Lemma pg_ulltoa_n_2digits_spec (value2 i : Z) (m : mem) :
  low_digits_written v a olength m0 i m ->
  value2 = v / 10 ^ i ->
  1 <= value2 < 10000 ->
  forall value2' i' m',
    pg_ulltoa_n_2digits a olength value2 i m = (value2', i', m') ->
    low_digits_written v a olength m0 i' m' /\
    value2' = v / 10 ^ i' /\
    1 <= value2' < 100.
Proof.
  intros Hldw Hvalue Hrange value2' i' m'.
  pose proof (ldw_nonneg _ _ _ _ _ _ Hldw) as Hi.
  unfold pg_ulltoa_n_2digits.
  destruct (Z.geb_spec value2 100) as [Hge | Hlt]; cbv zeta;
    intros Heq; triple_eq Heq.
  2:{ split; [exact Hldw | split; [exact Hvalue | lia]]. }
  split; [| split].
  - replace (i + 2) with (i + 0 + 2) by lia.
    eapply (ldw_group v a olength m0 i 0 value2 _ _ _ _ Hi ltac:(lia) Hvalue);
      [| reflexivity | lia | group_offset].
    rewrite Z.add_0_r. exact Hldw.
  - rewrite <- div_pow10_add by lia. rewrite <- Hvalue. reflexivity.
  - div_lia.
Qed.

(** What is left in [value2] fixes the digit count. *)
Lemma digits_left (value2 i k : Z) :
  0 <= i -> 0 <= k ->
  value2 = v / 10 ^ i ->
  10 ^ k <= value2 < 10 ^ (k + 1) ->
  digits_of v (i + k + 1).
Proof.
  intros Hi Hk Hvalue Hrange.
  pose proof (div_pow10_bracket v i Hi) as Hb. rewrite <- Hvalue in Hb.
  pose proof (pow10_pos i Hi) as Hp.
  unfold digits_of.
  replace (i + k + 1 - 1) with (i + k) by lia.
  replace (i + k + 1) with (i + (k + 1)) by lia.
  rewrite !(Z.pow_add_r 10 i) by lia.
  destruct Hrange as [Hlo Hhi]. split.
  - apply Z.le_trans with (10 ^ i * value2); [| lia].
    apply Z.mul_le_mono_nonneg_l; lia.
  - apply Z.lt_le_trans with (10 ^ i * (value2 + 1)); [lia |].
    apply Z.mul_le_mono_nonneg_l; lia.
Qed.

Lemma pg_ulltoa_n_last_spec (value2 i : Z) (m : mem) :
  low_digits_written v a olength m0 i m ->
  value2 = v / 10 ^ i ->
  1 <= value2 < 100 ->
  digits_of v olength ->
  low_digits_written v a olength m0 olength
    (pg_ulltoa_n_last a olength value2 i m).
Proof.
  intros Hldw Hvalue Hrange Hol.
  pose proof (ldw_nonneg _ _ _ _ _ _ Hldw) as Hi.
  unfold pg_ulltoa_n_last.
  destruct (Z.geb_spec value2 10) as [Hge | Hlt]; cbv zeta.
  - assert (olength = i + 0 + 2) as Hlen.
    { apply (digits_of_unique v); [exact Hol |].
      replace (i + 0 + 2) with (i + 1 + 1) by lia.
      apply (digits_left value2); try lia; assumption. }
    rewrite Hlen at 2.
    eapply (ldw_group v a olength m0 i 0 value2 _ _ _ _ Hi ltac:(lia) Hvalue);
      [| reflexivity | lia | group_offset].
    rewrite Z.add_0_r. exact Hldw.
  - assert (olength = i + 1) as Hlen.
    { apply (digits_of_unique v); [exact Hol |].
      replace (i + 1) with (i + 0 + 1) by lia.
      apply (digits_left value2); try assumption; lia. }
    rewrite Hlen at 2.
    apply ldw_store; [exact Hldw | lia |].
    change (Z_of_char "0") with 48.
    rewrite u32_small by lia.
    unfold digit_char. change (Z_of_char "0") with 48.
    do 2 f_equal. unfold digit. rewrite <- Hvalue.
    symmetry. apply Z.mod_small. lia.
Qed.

○ ○ ○ ○ ○

YOUR ASSIGNMENT
Pull every line containing "Lemma" out of the records.

THE COMPLETED TASK
Lemma pg_ulltoa_n_2digits_spec (value2 i : Z) (m : mem) :
Lemma digits_left (value2 i k : Z) :
Lemma pg_ulltoa_n_last_spec (value2 i : Z) (m : mem) :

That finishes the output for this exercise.